--- Source material Enclosed Below ---

Lemma list_find_spec f s P C :
  tinv s P C →
  (list_find f s = Ok None ∧ ∀ p x, procs s !! p = Some x → f p x = false) ∨
  ∃ l1 p l2 x, list_find f s = Ok (Some p) ∧ P = l1 ++ p :: l2 ∧ procs s !! p = Some x ∧ f p x = true ∧ (∀ q y, q ∈ l1 → procs s !! q = Some y → f q y = false).
Proof.
  intros T. pose proof (tinv_list _ _ _ T) as Hin. pose proof (tinv_hd _ _ _ T) as Hhd. pose proof (ti_range _ _ _ T _ Hin) as Hr. unfold list_find. destruct (Z.eqb_spec (g_proc_list s) 0) as [|_]; [lia|].
  destruct (bloop_rule (λ n (p : Z), ∃ l1 l2, P = l1 ++ p :: l2 ∧ (∀ q y, q ∈ l1 → procs s !! q = Some y → f q y = false) ∧ n = Z.of_nat (length l2))
     (λ r : option Z, (r = None ∧ ∀ p x, procs s !! p = Some x → f p x = false) ∨ ∃ l1 p l2 x, r = Some p ∧ P = l1 ++ p :: l2 ∧ procs s !! p = Some x ∧ f p x = true ∧ (∀ q y, q ∈ l1 → procs s !! q = Some y → f q y = false)) (list_step f s))
     with SCHED_FUEL (Z.of_nat (length P) - 1) (g_proc_list s) as (r & E & Hp).
  - intros n p (l1 & l2 & _ & _ & ->). lia.
  - intros n p (l1 & l2 & EP & Hf & ->). destruct (ring_next s P C l1 p l2 T EP) as (Hpath & Hend & [x Hx]). unfold list_step. rewrite (fetch_Ok _ _ _ Hx). cbn [mbind res_bind]. assert (El : link s p = next x) by (unfold link; by rewrite Hx).
    destruct (f p x) eqn:Ef; [eexists; split; [done|]; right; by exists l1, p, l2, x|]. assert (Hf' : ∀ q y, q ∈ l1 ++ [p] → procs s !! q = Some y → f q y = false).
    { intros q y [Hq| ->%list_elem_of_singleton]%elem_of_app Hy; [by apply Hf|congruence]. }
    destruct (Z.eqb_spec (next x) (g_proc_list s)) as [En|Hn]; eexists; (split; [done|]).
    + left. split; [done|]. rewrite El in Hend. apply Hend in En. subst l2. intros q y Hy. apply Hf'; [|done]. rewrite <-EP. apply (ti_dom _ _ _ T). by exists y.
    + destruct l2 as [|q l2]; [rewrite El in Hend; tauto|]. exists (Z.of_nat (length l2)). split; [simpl; lia|]. exists (l1 ++ [p]), l2. destruct Hpath as [Eq _]. rewrite <-El, Eq, <-(assoc_L (++)). done.
  - pose proof (ti_ne _ _ _ T). destruct P as [|p P']; [done|]. cbn in Hhd. exists [], P'. rewrite Hhd. split; [done|]. split; [intros q y Hq; by apply not_elem_of_nil in Hq|cbn [length]; lia].
  - pose proof (tinv_length _ _ _ T). unfold SCHED_FUEL. lia.
  - rewrite E. destruct Hp as [[-> Hp]|(l1 & p & l2 & x & -> & Hp)]; [by left|right]. by exists l1, p, l2, x.
Qed.

(** The walk along the children of a process. *)
Lemma child_find_spec f s h l :
  chain (sib s) h l → NoDup l → Z.of_nat (length l) < 2 ^ 64 → (∀ q, q ∈ l → is_Some (procs s !! q)) →
  (child_find f h s = Ok None ∧ ∀ p x, p ∈ l → procs s !! p = Some x → f p x = false) ∨
  ∃ l1 p l2 x, child_find f h s = Ok (Some (last0 l1, p)) ∧ l = l1 ++ p :: l2 ∧ procs s !! p = Some x ∧ f p x = true ∧ (∀ q y, q ∈ l1 → procs s !! q = Some y → f q y = false).
Proof.
  intros Hc Hnd Hlen Hin. unfold child_find.
  destruct (bloop_rule (λ n (st : Z * Z), ∃ l1 l2, l = l1 ++ l2 ∧ st.1 = last0 l1 ∧ chain (sib s) st.2 l2 ∧ (∀ q y, q ∈ l1 → procs s !! q = Some y → f q y = false) ∧ n = Z.of_nat (length l2))
     (λ r : option (Z * Z), (r = None ∧ ∀ p x, p ∈ l → procs s !! p = Some x → f p x = false) ∨
        ∃ l1 p l2 x, r = Some (last0 l1, p) ∧ l = l1 ++ p :: l2 ∧ procs s !! p = Some x ∧ f p x = true ∧ (∀ q y, q ∈ l1 → procs s !! q = Some y → f q y = false)) (child_step f s))
     with SCHED_FUEL (Z.of_nat (length l)) (0, h) as (r & E & Hp).
  - intros n st (l1 & l2 & _ & _ & _ & _ & ->). lia.
  - intros n [prev p] (l1 & l2 & El & Epv & Hc2 & Hf & ->). cbn [fst snd] in *. subst prev. unfold child_step. destruct (Z.eqb_spec p 0) as [->|Hn0].
    { apply chain_nil in Hc2. subst l2. rewrite app_nil_r in El. subst l. eexists. split; [done|]. by left. }
    destruct (chain_cons _ _ _ Hn0 Hc2) as (l3 & -> & Hc3). destruct (Hin p) as [x Hx]; [rewrite El; apply elem_of_app; right; left|]. rewrite (fetch_Ok _ _ _ Hx). cbn [mbind res_bind].
    destruct (f p x) eqn:Ef; eexists; (split; [done|]); [right; by exists l1, p, l3, x|]. exists (Z.of_nat (length l3)). split; [simpl; lia|]. exists (l1 ++ [p]), l3. cbn [fst snd].
    split; [by rewrite <-(assoc_L (++))|]. split; [by rewrite last0_snoc|]. split; [unfold sib in Hc3; by rewrite Hx in Hc3|]. split; [|done]. intros q y [Hq| ->%list_elem_of_singleton]%elem_of_app Hy; [by apply Hf|congruence].
  - exists [], l. cbn [fst snd]. split; [done|]. split; [done|]. split; [done|]. split; [|done]. intros q y Hq. by apply not_elem_of_nil in Hq.
  - unfold SCHED_FUEL. lia.
  - rewrite E. destruct Hp as [[-> Hp]|(l1 & p & l2 & x & -> & Hp)]; [by left|right]. by exists l1, p, l2, x.
Qed.

(** * What the queues do not see *)

Definition qpart (x : Process) : ProcessState * option WaitQueueId * Z * Z * Z := (state x, waiting_queue x, queue_next x, priority x, wake_time x).

Record qsame (s s' : Sched) : Prop := {
  qs_proc q : qpart <$> procs s' !! q = qpart <$> procs s !! q;
  qs_ready : g_ready_queues s' = g_ready_queues s;
  qs_tails : g_ready_tails s' = g_ready_tails s;
  qs_sleep : g_sleep_queue s' = g_sleep_queue s;
  qs_tick : g_last_sleep_tick s' = g_last_sleep_tick s;
  qs_wait : wait_queues s' = wait_queues s;
  qs_cur : g_current_proc s' = g_current_proc s
}.

Lemma qsame_back s s' q y : qsame s s' → procs s' !! q = Some y → ∃ x, procs s !! q = Some x ∧ qpart y = qpart x.
Proof. intros Q Hy. pose proof (qs_proc _ _ Q q) as E. rewrite Hy in E. destruct (procs s !! q) as [x|]; [|done]. exists x. split; [done|]. cbn in E. congruence. Qed.

Lemma qsame_look s s' q : qsame s s' → look s' q = look s q.
Proof. intros Q. pose proof (qs_proc _ _ Q q) as E. unfold look. destruct (procs s' !! q), (procs s !! q); try done. cbn in E |- *. unfold qpart in E. unfold vis. congruence. Qed.

Lemma qsame_wt s s' q : qsame s s' → wt s' q = wt s q.
Proof. intros Q. pose proof (qs_proc _ _ Q q) as E. unfold wt. destruct (procs s' !! q), (procs s !! q); try done. cbn in E. unfold qpart in E. congruence. Qed.

Lemma qsame_live s s' q : qsame s s' → is_Some (procs s !! q) ↔ is_Some (procs s' !! q).
Proof. intros Q. pose proof (qs_proc _ _ Q q) as E. by destruct (procs s' !! q), (procs s !! q). Qed.

Lemma qinv_qsame ex s s' L : qinv ex s L → qsame s s' → qinv ex s' L.
Proof.
  intros I Q. apply (qinv_frame ex s); [done|rewrite (qs_ready _ _ Q), (qs_tails _ _ Q); apply I|..|apply Q| |].
  - intros k. destruct k; cbn; rewrite ?(qs_ready _ _ Q), ?(qs_tails _ _ Q), ?(qs_sleep _ _ Q), ?(qs_wait _ _ Q); done.
  - intros k q _. pose proof (qs_proc _ _ Q q) as E. unfold nx. destruct (procs s' !! q), (procs s !! q); try done. cbn in E. unfold qpart in E. congruence.
  - intros q _. by apply qsame_look.
  - intros q y Hy. destruct (qsame_back _ _ _ _ Q Hy) as (x & Hx & E). destruct (qi_proc _ _ _ I _ _ Hx). split; [done|]. unfold qpart in E. assert (priority y = priority x) as -> by congruence. done.
  - intros q Hq. by apply (qsame_live s s' q Q).
Qed.

Lemma timed_qsame s s' : timed s → qsame s s' → timed s'.
Proof. intros T Q q y Hy. destruct (qsame_back _ _ _ _ Q Hy) as (x & Hx & E). unfold qpart in E. assert (wake_time y = wake_time x) as -> by congruence. by apply (T q). Qed.

Lemma qsame_trans s1 s2 s3 : qsame s1 s2 → qsame s2 s3 → qsame s1 s3.
Proof. intros [A1 A2 A3 A4 A5 A6 A7] [B1 B2 B3 B4 B5 B6 B7]. split; [intros q; by rewrite B1|congruence..]. Qed.

Lemma qsame_update p f s s' : (∀ x, qpart (f x) = qpart x) → update p f s = Ok s' → qsame s s'.
Proof.
  intros Hf. unfold update. destruct (procs s !! p) as [x|] eqn:Hx; [|done]. intros [= <-]. split; try done. intros q. cbn. destruct (decide (q = p)) as [->|]; [rewrite lookup_insert_eq, Hx; cbn; by rewrite Hf|by rewrite lookup_insert_ne].
Qed.

(** A process that is new in memory. *)
Lemma qinv_new a y s L : qinv 0 s L → procs s !! a = None → proc_ok a y → qinv a (with_procs (<[a := y]> (procs s)) s) L.
Proof.
  intros I Ha Hy. assert (Hn : ∀ k, a ∉ L k) by (intros k Hk; destruct (queue_live_procs _ _ _ _ _ I Hk) as [x Hx]; congruence).
  apply (qinv_frame a s); [by apply qinv_mark|apply I|done| | |done|by apply procs_insert_ok; [apply I|]|intros q; by apply live_insert].
  - intros k q Hq. rewrite nx_insert. rewrite decide_False; [done|]. intros ->. by apply (Hn k).
  - intros q Hq. rewrite look_insert. by rewrite decide_False.
Qed.

(** * A new process *)

(** The identity and the memory of a process. *)
Definition space (x : Process) : Z * Z * Z * Z := (page_table x, vma_list x, stack_phys x, pid x).

Definition spawned (a : Z) (y : Process) (s : Sched) : gmap Z Process :=
  alter (set_children_list a) (g_current_proc s) (alter (set_sibling_next (kids s (g_current_proc s))) a (alter (set_children_list 0) a (alter (set_next (g_proc_list s)) a
    (alter (set_next a) (g_proc_tail s) (<[a := y]> (procs s)))))).

Lemma spawned_lookup a y s q : g_current_proc s ≠ a → g_proc_tail s ≠ a →
  spawned a y s !! q = if decide (q = a) then Some (set_sibling_next (kids s (g_current_proc s)) (set_children_list 0 (set_next (g_proc_list s) y)))
    else (λ x, (if decide (q = g_current_proc s) then set_children_list a else id) ((if decide (q = g_proc_tail s) then set_next a else id) x)) <$> procs s !! q.
Proof.
  intros Hc Ht. unfold spawned. destruct (decide (q = a)) as [->|Hq].
  - rewrite lookup_alter_ne by done. rewrite !lookup_alter_eq, lookup_alter_ne by done. by rewrite lookup_insert_eq.
  - destruct (decide (q = g_current_proc s)) as [->|Hqc].
    + rewrite lookup_alter_eq, !lookup_alter_ne by done. destruct (decide (g_current_proc s = g_proc_tail s)) as [E|Hqt]; [rewrite E, lookup_alter_eq, lookup_insert_ne by done; by destruct (procs s !! g_proc_tail s)|].
      rewrite lookup_alter_ne, lookup_insert_ne by done. by destruct (procs s !! g_current_proc s).
    + rewrite !lookup_alter_ne by done. destruct (decide (q = g_proc_tail s)) as [->|Hqt]; [rewrite lookup_alter_eq, lookup_insert_ne by done; by destruct (procs s !! g_proc_tail s)|].
      rewrite lookup_alter_ne, lookup_insert_ne by done. by destruct (procs s !! q).
Qed.

(** The pointers of the new process and of its parent are set. *)
Lemma link_tree a s x y :
  procs s !! g_current_proc s = Some x → is_Some (procs s !! g_proc_tail s) → g_current_proc s ≠ 0 → g_current_proc s ≠ a → g_proc_tail s ≠ a →
  link_process a (g_current_proc s) (with_procs (<[a := y]> (procs s)) s) = ready_queue_push a (with_list (g_proc_list s) a (with_procs (spawned a y s) s)).
Proof.
  intros Hx [z Hz] Hc0 Hca Hta. unfold link_process. cbn [g_proc_tail g_proc_list with_procs]. set (s0 := with_procs _ s).
  assert (Hz0 : procs s0 !! g_proc_tail s = Some z) by (unfold s0; cbn; by rewrite lookup_insert_ne). rewrite (update_Ok _ _ _ _ Hz0), <-(insert_alter_id _ _ _ _ Hz0). cbn [mbind res_bind]. set (s1 := with_procs _ s0).
  assert (Hy1 : procs s1 !! a = Some y) by (unfold s1, s0; cbn; rewrite lookup_alter_ne by done; by rewrite lookup_insert_eq). change (g_proc_list s1) with (g_proc_list s).
  rewrite (update_Ok _ _ _ _ Hy1), <-(insert_alter_id _ _ _ _ Hy1). cbn [mbind res_bind]. set (s2 := with_list _ _ _).
  assert (Hy2 : procs s2 !! a = Some (set_next (g_proc_list s) y)) by (change (procs s2) with (alter (set_next (g_proc_list s)) a (procs s1)); by rewrite lookup_alter_eq, Hy1).
  rewrite (update_Ok _ _ _ _ Hy2), <-(insert_alter_id _ _ _ _ Hy2). cbn [mbind res_bind]. set (s3 := with_procs _ s2). destruct (Z.eqb_spec (g_current_proc s) 0) as [|_]; [done|].
  assert (Hx3 : ∃ x3, procs s3 !! g_current_proc s = Some x3 ∧ children_list x3 = children_list x).
  { unfold s3, s2, s1, s0. cbn. rewrite !(lookup_alter_ne _ _ a) by done. destruct (decide (g_proc_tail s = g_current_proc s)) as [E|]; [rewrite E, lookup_alter_eq, lookup_insert_ne by done; rewrite Hx; by eexists|].
    rewrite lookup_alter_ne, lookup_insert_ne by done. by exists x. }
  destruct Hx3 as (x3 & Hx3 & E3). rewrite (fetch_Ok _ _ _ Hx3). cbn [mbind res_bind]. rewrite E3.
  assert (Hy3 : procs s3 !! a = Some (set_children_list 0 (set_next (g_proc_list s) y))) by (change (procs s3) with (alter (set_children_list 0) a (procs s2)); by rewrite lookup_alter_eq, Hy2).
  rewrite (update_Ok _ _ _ _ Hy3), <-(insert_alter_id _ _ _ _ Hy3). cbn [mbind res_bind]. set (s4 := with_procs _ s3).
  assert (Hx4 : procs s4 !! g_current_proc s = Some x3) by (change (procs s4) with (alter (set_sibling_next (children_list x)) a (procs s3)); by rewrite lookup_alter_ne). rewrite (update_Ok _ _ _ _ Hx4), <-(insert_alter_id _ _ _ _ Hx4). cbn [mbind res_bind].
  f_equal. unfold s4, s3, s2, s1, s0, spawned, kids. rewrite Hx. by destruct s.
Qed.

--- End of Enclosed Source material ---

- Task item
Write out an exact transcription of the line with "rewrite (update_Ok _ _ _ _ Hy3), <-(insert_alter_id" and of each line after it; stop at the end of the records.

- Exercise output
  rewrite (update_Ok _ _ _ _ Hy3), <-(insert_alter_id _ _ _ _ Hy3). cbn [mbind res_bind]. set (s4 := with_procs _ s3).
  assert (Hx4 : procs s4 !! g_current_proc s = Some x3) by (change (procs s4) with (alter (set_sibling_next (children_list x)) a (procs s3)); by rewrite lookup_alter_ne). rewrite (update_Ok _ _ _ _ Hx4), <-(insert_alter_id _ _ _ _ Hx4). cbn [mbind res_bind].
  f_equal. unfold s4, s3, s2, s1, s0, spawned, kids. rewrite Hx. by destruct s.
Qed.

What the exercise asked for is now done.